*** Begin section ***

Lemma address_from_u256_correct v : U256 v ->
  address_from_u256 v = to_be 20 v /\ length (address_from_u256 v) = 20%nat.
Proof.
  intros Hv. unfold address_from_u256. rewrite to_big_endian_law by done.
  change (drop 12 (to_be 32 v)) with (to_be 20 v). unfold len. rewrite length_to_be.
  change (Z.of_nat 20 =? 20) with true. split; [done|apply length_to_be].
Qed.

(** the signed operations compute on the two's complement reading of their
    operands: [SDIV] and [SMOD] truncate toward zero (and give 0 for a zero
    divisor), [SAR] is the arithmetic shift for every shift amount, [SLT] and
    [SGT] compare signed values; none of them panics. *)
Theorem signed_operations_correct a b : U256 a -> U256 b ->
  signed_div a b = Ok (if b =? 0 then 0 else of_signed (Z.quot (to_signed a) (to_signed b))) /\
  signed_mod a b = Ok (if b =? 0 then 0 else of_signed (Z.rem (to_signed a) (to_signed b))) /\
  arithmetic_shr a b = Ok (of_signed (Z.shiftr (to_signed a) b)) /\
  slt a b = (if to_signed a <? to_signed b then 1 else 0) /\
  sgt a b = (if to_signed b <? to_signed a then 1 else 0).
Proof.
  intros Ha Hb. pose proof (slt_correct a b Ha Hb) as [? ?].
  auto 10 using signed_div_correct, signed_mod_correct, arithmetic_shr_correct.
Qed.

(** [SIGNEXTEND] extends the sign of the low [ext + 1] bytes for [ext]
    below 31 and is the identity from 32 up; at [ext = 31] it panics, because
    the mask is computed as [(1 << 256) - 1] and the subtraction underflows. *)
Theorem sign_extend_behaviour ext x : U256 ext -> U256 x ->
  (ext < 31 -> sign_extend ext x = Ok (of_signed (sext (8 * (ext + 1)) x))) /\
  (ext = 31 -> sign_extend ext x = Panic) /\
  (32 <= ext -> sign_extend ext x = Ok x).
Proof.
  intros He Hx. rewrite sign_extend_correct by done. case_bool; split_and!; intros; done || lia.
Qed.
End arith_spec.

*** End section ***
*** Begin section ***

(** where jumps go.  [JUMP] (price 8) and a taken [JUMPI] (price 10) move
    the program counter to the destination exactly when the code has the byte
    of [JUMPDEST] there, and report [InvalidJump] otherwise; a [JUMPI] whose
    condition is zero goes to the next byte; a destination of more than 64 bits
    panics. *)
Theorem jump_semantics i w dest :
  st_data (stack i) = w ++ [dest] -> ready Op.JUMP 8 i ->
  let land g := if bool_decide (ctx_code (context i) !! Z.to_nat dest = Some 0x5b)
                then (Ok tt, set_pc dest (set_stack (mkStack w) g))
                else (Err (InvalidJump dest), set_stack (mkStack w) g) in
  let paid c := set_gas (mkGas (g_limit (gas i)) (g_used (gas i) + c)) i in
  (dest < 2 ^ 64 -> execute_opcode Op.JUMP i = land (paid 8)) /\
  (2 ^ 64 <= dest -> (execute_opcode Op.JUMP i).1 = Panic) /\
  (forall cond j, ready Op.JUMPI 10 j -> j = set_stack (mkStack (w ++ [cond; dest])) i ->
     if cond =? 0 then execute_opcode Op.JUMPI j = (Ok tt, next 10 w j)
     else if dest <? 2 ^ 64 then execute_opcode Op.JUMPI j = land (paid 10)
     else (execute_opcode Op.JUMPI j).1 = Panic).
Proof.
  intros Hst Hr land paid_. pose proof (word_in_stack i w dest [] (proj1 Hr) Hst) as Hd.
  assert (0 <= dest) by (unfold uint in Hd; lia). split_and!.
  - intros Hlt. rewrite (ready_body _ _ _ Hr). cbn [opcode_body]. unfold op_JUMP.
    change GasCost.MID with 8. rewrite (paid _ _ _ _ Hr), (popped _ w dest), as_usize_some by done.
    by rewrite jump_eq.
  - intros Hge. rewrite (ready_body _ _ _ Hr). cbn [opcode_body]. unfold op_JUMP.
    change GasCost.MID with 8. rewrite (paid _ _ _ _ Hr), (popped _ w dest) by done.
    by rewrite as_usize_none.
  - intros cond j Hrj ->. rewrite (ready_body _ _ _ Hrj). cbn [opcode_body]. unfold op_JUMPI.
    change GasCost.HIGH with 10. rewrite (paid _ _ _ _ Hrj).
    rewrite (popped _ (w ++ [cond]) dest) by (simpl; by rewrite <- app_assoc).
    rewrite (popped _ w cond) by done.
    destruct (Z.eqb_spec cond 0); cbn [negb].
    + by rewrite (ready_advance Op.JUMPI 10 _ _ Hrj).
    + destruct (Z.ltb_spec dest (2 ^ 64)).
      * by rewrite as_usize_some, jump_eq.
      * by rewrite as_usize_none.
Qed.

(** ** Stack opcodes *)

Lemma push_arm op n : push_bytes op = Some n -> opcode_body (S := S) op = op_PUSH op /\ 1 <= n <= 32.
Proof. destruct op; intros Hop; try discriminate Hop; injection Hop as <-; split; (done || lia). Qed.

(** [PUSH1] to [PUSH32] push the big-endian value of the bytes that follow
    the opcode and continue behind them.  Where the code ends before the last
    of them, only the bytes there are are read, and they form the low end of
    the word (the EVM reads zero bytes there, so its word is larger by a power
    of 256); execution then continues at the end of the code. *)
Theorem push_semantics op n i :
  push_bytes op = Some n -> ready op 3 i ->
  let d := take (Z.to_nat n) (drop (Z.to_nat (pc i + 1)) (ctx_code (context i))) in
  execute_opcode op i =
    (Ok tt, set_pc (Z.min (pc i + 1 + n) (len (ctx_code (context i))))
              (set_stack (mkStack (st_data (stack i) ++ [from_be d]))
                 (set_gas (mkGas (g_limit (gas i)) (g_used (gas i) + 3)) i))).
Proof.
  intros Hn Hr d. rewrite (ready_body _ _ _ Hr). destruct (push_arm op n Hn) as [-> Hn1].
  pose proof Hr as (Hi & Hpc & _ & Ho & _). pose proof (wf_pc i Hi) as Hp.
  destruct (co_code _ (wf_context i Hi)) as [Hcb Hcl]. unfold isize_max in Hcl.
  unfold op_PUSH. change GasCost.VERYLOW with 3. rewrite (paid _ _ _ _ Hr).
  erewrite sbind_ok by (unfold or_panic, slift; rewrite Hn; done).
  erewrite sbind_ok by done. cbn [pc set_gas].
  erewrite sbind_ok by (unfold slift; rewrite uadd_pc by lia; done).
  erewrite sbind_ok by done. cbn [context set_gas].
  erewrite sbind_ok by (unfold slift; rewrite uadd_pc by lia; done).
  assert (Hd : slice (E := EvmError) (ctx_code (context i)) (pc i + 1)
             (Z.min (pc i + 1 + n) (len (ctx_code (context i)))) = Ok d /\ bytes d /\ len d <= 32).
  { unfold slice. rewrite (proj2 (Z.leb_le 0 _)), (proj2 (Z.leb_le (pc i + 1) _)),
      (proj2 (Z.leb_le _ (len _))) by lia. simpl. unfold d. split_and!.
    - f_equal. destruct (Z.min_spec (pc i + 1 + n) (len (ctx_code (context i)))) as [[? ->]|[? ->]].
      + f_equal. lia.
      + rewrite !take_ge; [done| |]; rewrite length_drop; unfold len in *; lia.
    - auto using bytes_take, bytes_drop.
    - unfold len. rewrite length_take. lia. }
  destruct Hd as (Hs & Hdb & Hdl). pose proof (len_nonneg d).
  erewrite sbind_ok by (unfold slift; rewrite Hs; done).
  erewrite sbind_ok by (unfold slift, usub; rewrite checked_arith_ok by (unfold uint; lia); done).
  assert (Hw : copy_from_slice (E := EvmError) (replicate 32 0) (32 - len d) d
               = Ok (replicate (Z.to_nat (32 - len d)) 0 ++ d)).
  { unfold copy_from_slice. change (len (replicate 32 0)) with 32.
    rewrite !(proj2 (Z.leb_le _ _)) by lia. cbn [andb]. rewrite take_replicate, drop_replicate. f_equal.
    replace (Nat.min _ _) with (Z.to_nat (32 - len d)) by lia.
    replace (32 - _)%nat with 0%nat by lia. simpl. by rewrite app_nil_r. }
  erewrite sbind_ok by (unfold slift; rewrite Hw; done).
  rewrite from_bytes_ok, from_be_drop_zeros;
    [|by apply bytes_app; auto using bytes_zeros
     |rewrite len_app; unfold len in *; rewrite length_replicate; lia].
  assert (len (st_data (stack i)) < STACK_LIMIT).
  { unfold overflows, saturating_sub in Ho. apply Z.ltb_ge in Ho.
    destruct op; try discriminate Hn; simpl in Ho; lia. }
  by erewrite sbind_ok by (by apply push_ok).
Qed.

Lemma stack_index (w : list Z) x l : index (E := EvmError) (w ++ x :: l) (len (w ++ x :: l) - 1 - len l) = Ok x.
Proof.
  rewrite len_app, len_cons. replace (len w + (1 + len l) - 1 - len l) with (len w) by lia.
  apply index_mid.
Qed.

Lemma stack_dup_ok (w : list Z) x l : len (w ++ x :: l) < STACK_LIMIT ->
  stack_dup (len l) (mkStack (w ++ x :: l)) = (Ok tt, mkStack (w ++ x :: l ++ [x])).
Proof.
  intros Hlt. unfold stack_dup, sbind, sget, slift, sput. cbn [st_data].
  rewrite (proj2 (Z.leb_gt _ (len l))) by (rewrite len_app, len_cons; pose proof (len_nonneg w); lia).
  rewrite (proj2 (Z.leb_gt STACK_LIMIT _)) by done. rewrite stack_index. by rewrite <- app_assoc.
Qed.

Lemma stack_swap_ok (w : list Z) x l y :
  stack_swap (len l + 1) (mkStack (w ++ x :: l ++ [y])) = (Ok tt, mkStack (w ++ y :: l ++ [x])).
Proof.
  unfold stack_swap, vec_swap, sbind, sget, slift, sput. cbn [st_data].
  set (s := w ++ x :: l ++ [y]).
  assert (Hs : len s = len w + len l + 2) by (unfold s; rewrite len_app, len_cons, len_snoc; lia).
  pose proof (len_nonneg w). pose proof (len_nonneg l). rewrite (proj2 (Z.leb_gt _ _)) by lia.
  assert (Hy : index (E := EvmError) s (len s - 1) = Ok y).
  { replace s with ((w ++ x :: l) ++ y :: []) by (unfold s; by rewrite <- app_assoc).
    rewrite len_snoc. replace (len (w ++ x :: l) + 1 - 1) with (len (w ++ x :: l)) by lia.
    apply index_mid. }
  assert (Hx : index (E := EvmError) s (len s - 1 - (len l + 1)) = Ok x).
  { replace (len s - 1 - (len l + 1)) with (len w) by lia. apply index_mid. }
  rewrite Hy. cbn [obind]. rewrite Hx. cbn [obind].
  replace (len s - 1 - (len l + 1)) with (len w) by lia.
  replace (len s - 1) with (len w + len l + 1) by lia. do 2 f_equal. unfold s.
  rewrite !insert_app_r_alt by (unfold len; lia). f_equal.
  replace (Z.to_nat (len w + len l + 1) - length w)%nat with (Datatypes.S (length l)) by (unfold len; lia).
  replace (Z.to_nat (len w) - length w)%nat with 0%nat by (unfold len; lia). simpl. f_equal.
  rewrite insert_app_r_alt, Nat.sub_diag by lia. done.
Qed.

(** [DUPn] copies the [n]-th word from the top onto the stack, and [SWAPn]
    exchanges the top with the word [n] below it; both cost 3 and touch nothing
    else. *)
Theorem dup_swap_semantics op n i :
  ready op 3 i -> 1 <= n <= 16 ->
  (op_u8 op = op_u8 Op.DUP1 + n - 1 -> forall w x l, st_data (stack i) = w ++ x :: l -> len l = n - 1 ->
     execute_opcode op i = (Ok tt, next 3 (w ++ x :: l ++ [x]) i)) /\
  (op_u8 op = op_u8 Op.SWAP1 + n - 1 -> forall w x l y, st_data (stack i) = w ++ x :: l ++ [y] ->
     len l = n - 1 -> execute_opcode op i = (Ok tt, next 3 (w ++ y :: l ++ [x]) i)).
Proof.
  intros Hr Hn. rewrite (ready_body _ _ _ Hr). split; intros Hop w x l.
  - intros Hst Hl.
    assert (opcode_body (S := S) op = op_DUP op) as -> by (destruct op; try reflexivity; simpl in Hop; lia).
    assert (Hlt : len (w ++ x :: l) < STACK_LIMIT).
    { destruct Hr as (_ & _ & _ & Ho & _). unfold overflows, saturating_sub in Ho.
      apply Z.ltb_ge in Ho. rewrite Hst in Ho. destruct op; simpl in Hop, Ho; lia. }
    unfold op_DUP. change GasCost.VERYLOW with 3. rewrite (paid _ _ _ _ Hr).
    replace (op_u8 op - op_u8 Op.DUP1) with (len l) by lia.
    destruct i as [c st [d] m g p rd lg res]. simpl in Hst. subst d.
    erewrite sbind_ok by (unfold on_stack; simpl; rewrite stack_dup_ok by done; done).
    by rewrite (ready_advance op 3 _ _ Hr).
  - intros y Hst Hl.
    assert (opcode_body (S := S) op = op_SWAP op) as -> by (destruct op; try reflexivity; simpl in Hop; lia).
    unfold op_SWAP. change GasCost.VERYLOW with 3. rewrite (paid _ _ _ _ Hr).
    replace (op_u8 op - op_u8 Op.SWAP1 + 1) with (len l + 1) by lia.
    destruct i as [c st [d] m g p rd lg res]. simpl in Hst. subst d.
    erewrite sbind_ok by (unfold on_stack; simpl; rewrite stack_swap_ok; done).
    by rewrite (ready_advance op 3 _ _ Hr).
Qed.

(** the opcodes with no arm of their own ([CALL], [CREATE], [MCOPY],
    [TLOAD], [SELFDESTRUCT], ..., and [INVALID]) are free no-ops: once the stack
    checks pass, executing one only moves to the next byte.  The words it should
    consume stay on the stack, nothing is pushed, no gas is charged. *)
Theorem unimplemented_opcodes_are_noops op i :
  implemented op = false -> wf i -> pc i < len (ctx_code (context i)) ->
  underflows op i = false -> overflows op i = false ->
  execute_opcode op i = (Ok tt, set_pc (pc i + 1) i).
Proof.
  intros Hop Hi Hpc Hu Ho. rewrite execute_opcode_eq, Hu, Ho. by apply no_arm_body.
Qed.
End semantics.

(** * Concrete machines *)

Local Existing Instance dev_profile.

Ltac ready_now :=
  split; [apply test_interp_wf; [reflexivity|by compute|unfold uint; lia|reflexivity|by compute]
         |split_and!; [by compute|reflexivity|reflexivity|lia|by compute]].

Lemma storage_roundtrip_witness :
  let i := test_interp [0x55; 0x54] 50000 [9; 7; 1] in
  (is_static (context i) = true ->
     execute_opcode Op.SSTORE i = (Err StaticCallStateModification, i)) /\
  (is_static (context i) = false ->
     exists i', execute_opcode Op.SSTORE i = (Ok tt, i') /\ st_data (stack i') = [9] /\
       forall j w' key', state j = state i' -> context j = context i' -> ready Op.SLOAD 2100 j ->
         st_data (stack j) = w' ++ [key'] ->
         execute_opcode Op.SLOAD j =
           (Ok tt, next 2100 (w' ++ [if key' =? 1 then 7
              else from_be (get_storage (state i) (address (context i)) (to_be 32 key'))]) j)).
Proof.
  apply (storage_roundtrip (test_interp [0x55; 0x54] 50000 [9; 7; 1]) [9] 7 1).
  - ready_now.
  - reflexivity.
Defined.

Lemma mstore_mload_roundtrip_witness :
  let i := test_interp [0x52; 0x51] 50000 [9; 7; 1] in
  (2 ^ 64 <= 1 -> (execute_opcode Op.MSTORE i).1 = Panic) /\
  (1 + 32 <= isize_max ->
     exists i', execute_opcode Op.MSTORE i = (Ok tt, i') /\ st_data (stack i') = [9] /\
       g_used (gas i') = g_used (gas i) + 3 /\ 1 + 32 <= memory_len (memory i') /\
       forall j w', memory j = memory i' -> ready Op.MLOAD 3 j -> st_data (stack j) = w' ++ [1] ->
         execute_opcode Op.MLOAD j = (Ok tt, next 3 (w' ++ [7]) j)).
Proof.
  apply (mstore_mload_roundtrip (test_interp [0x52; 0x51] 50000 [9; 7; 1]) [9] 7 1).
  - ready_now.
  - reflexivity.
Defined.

*** End section ***

From the records above, copy each line in which the string "assert" occurs.

■ EXERCISE ANSWER
  assert (0 <= dest) by (unfold uint in Hd; lia). split_and!.
  assert (Hd : slice (E := EvmError) (ctx_code (context i)) (pc i + 1)
  assert (Hw : copy_from_slice (E := EvmError) (replicate 32 0) (32 - len d) d
  assert (len (st_data (stack i)) < STACK_LIMIT).
  assert (Hs : len s = len w + len l + 2) by (unfold s; rewrite len_app, len_cons, len_snoc; lia).
  assert (Hy : index (E := EvmError) s (len s - 1) = Ok y).
  assert (Hx : index (E := EvmError) s (len s - 1 - (len l + 1)) = Ok x).
    assert (opcode_body (S := S) op = op_DUP op) as -> by (destruct op; try reflexivity; simpl in Hop; lia).
    assert (Hlt : len (w ++ x :: l) < STACK_LIMIT).
    assert (opcode_body (S := S) op = op_SWAP op) as -> by (destruct op; try reflexivity; simpl in Hop; lia).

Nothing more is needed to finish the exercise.